Chris Amon: 1943-2016
De overwinning op Le Mans bracht Amon in de kijker bij Ferrari en in 1967 reed hij voor het Italiaanse merk zowel in de endurance racerij als in de F1. Hij won met een P4 al vroeg op het jaar de 24 Hours of Daytona als de 1000km van Monza. Bij de GP van Monaco verongelukte echter Lorenzo Bandini waardoor Amon direct tot kopman bij Ferrari gebombardeerd werd, een zware verantwoordelijkheid voor de jonge rijder, de rest van het seizoen verliep dan ook moeilijk maar met drie derde plaatsen finishte hij vijfde in het wereldkampioenschap F1.
In 1968 kreeg Amon met Jacky Ickx een jonge en beloftevolle rijder als teamgenoot bij Ferrari. Amon leidde in Spanje maar moest de race staken met mechanische pech, ook de overwinning in de GP van Groot-Brittannië en Canada ontglipte hem na mechanische problemen. In 1969 bleek de Ferrari onbetrouwbaarder en op het einde van het jaar stapte Amon op en ging naar het pas opgerichte March. Juist dat volgende seizoen bleek de Ferrari wel competitief terwijl de March een te klassiek ontwerp was dat niet mee kon met de Ferrari en de revolutionaire Lotus 72. Amon’s beste prestatie was een tweede plaats in de GP van België, hij won wel de International Trophy, een race buiten kampioenschap te Silverstone.
Het jaar daarop verhuisde Amon naar Matra waar hij het seizoen goed aanvatte met een zege in de GP van Argentinië, dat jaar telde de race echter niet mee voor het wereldkampioenschap.
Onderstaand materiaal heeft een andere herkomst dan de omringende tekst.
(** [except OutboundMailTransportError: raise ProviderUnavailableError()] *)
Definition transport_unavailable {A} (m : M Db A) : M Db A :=
  try_except m (λ e, match exn_kind e with
                     | ETransport => Some (provider_error PROVIDER_UNAVAILABLE)
                     | _ => None
                     end).

(** [except (...): raise ProviderConfigurationError()] *)
Definition configuration_error {A} (caught : exn_class → bool) (m : M Db A) : M Db A :=
  try_except m (λ e, if caught (exn_kind e) then Some (provider_error PROVIDER_CONFIGURATION)
                     else None).

(** [.decode("utf-8")]: a [UnicodeDecodeError] is a [ValueError]. *)
Definition decode_utf8 (raw : string) : M Db string :=
  get_or_raise (utf8_decode raw) EValue "invalid start byte".

(** [MailSendResult] *)
Record MailSendResult := mkMailSendResult {
  sr_provider : string;
  sr_provider_message_id : option string
}.

Section providers.
Context `{MailEnvironment, MailSettings, DeliverySettings, Aesgcm, SecretSettings}.

Definition sender_identity (p : Provider) : M Db MailAddress :=
  match p with
  | SmtpProvider c => mail_address (eff_sender_name c) (eff_sender_email c)
  | BrevoProvider name email _ _ => mail_address name email
  end.

(** ** SMTP *)

(** The credentials of a row, decrypted: no username means no authentication. *)
Definition smtp_password (c : SmtpSettings) (context : string) : M Db string :=
  if str_true (smtp_username c) then
    let! raw := decrypt_application_secret (smtp_password_encrypted c) context in
    decode_utf8 raw
  else ret "".

Definition effective_smtp (c : SmtpSettings) (password : string) : SmtpEffectiveConfiguration :=
  mkSmtpEffectiveConfiguration (smtp_host c) (default 0 (smtp_port c)) (smtp_tls_mode c)
    (smtp_sender_name c) (smtp_sender_email c) (smtp_username c) password.

(** [ValueError], [UnicodeDecodeError], [DoesNotExist] and [ApplicationSecretError]; a
    [ValidationError] is none of them. *)
Definition smtp_row_error (k : exn_class) : bool :=
  match k with EDoesNotExist | EValue | ESecret _ => true | _ => false end.

(** [SmtpProvider.from_system_configuration] *)
Definition smtp_from_system_configuration : M Db Provider :=
  configuration_error smtp_row_error (
    let! row := gets find_system_mail in
    let! ' (_, c) := get_or_raise row EDoesNotExist "matching query does not exist." in
    validate_smtp_configuration (mc_smtp c) ;;;
    guard (auth_pair (mc_smtp c)) EValue "" ;;;
    let! password := smtp_password (mc_smtp c) SMTP_PASSWORD_CONTEXT in
    ret (SmtpProvider (effective_smtp (mc_smtp c) password))).

Definition _connection (c : SmtpEffectiveConfiguration) : M Db SmtpConnection :=
  if OUTBOUND_MAIL_SMTP_TIMEOUT_SECONDS <=? 0 then provider_error PROVIDER_CONFIGURATION else
  let use_tls := String.eqb (eff_tls_mode c) "STARTTLS" in
  let use_ssl := String.eqb (eff_tls_mode c) "IMPLICIT_TLS" in
  if negb (use_tls || use_ssl) then provider_error PROVIDER_CONFIGURATION else
  let! addresses := configuration_error
    (λ k, match k with ENetworkPolicy => true | _ => false end)
    (resolve_smtp_destination (eff_host c) (eff_port c)) in
  ret (mkSmtpConnection (eff_host c) (eff_port c) (eff_username c) (eff_password c)
         use_tls use_ssl OUTBOUND_MAIL_SMTP_TIMEOUT_SECONDS addresses).

Definition smtp_raise {A} (f : SmtpFailure) : M Db A := provider_error (_map_smtp_failure f).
De Matra echter, met zijn V12 een volumineuze en zware wagen, had het meestal moeilijk om het tempo van de beste F1-bolides te volgen. Op Monza lag Amon wel op kop maar hij rukte per ongeluk zijn ganse vizier van zijn helm in een poging er een tear-off strip af te halen, en zakte weg naar de zesde plaats. In 1972 was hij op weg naar de zege toen een lekke band hem terug sloeg naar de achterste gelederen van het veld, hij reed daarna een fenomenale race en remonteerde nog tot de derde plaats.
Eind 1972 stopte Matra met de F1 en Amon koos voor Tecno, een rampzalige keuze. De Italiaanse wagen was veel te zwaar en de eigenbouw motor leverde veel te weinig PK’s. Amon werd nog zesde in de GP van Monaco maar stopte de samenwerking nog voor het einde van het seizoen. Voor het volgend seizoen nam hij opnieuw een verkeerde beslissing, hij besloot een eigen wagen te bouwen, de Amon F101. Maar net dat jaar sloeg de oliecrisis toe en zonder sponsor was het nieuwe project geen lang leven beschoren, met zijn eigen wagen nam hij de start van slechts één GP.
In 1975 wist Mo Nunn hem in te lijven voor zijn Ensign F1 team, de Ensign bleek echter een fragiele bolide te zijn en Amon kende verschillende crashes met de wagen. Na de crash van Niki Lauda op de Nürburgring weigerde de Nieuw-Zeelander terug in te stappen voor de herstart, de motivatie was volledig weg en op het einde van het jaar trok hij zich terug uit de autosport. Hij keerde terug naar Niew-Zeeland waar hij zich toelegde op het kweken van schapen en werd er ambassadeur voor Toyota.